===== Record excerpts =====
(* ===== verification/Sni.v ===== *)
(** * src/evasion/sni_extractor.c: the server name of a TLS ClientHello

    The two header structures are not packed: [tls_record_header_t] has a padding
    byte after [type], so its [version] is bytes 2 and 3 in host order and its
    size is 6; [tls_handshake_header_t] has size 6.  [data] is an offset into the
    object of [tls_data] and [data_len] a [size_t] that may wrap. *)

From S2P Require Import Prelude CString Types Packet.

Definition sizeof_tls_record_header_t : Z := 6.
Definition sizeof_tls_handshake_header_t : Z := 6.

(** [(p[0] << 8) | p[1]] *)
Definition load_be16 (p : ptr) : M Z :=
  a ← load8 p; b ← load8 (padd p 1); mret (be16 a b).

Definition parse_sni_extension (ext_data : ptr) (ext_len : Z) (hostname : ptr) (hostname_len : Z) : M Z :=
  if is_null ext_data || (ext_len <? 5) || is_null hostname || (hostname_len =? 0) then mret (-1) else
  let data := padd ext_data 2 in
  let data_len := ext_len - 2 in
  if data_len <? 3 then mret (-1) else
  t ← load8 data;
  if negb (t =? 0) then mret (-1) else
  name_len ← load_be16 (padd data 1);
  let data := padd data 3 in
  let data_len := data_len - 3 in
  if (data_len <? name_len) || (hostname_len <=? name_len) then mret (-1) else
  memcpy hostname data name_len ;;
  store8 (padd hostname name_len) 0 ;;
  mret 0.

(** The loop over the extensions from offset [data] to [extensions_end].  A round
    moves at least 4 bytes, so [fuel] of the number of bytes left is enough. *)
Fixpoint extension_loop (fuel : nat) (base : ptr) (data extensions_end : Z)
    (hostname : ptr) (hostname_len : Z) : M Z :=
  match fuel with
  | O => mret (-1)
  | S fuel =>
      if negb (data <? extensions_end) then mret (-1) else
      if extensions_end <? data + 4 then mret (-1) else
      ext_type ← load_be16 (padd base data);
      ext_len ← load_be16 (padd base (data + 2));
      let data := data + 4 in
      if extensions_end <? data + ext_len then mret (-1) else
      if ext_type =? 0 then parse_sni_extension (padd base data) ext_len hostname hostname_len
      else extension_loop fuel base (data + ext_len) extensions_end hostname hostname_len
  end.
=====
Beginning at the opening line of the data, transcribe each line exactly until you reach the line with "ext_len ← load_be16", which you also include, and go no further.

(* ===== verification/Sni.v ===== *)
(** * src/evasion/sni_extractor.c: the server name of a TLS ClientHello

    The two header structures are not packed: [tls_record_header_t] has a padding
    byte after [type], so its [version] is bytes 2 and 3 in host order and its
    size is 6; [tls_handshake_header_t] has size 6.  [data] is an offset into the
    object of [tls_data] and [data_len] a [size_t] that may wrap. *)

From S2P Require Import Prelude CString Types Packet.

Definition sizeof_tls_record_header_t : Z := 6.
Definition sizeof_tls_handshake_header_t : Z := 6.

(** [(p[0] << 8) | p[1]] *)
Definition load_be16 (p : ptr) : M Z :=
  a ← load8 p; b ← load8 (padd p 1); mret (be16 a b).

Definition parse_sni_extension (ext_data : ptr) (ext_len : Z) (hostname : ptr) (hostname_len : Z) : M Z :=
  if is_null ext_data || (ext_len <? 5) || is_null hostname || (hostname_len =? 0) then mret (-1) else
  let data := padd ext_data 2 in
  let data_len := ext_len - 2 in
  if data_len <? 3 then mret (-1) else
  t ← load8 data;
  if negb (t =? 0) then mret (-1) else
  name_len ← load_be16 (padd data 1);
  let data := padd data 3 in
  let data_len := data_len - 3 in
  if (data_len <? name_len) || (hostname_len <=? name_len) then mret (-1) else
  memcpy hostname data name_len ;;
  store8 (padd hostname name_len) 0 ;;
  mret 0.

(** The loop over the extensions from offset [data] to [extensions_end].  A round
    moves at least 4 bytes, so [fuel] of the number of bytes left is enough. *)
Fixpoint extension_loop (fuel : nat) (base : ptr) (data extensions_end : Z)
    (hostname : ptr) (hostname_len : Z) : M Z :=
  match fuel with
  | O => mret (-1)
  | S fuel =>
      if negb (data <? extensions_end) then mret (-1) else
      if extensions_end <? data + 4 then mret (-1) else
      ext_type ← load_be16 (padd base data);
      ext_len ← load_be16 (padd base (data + 2));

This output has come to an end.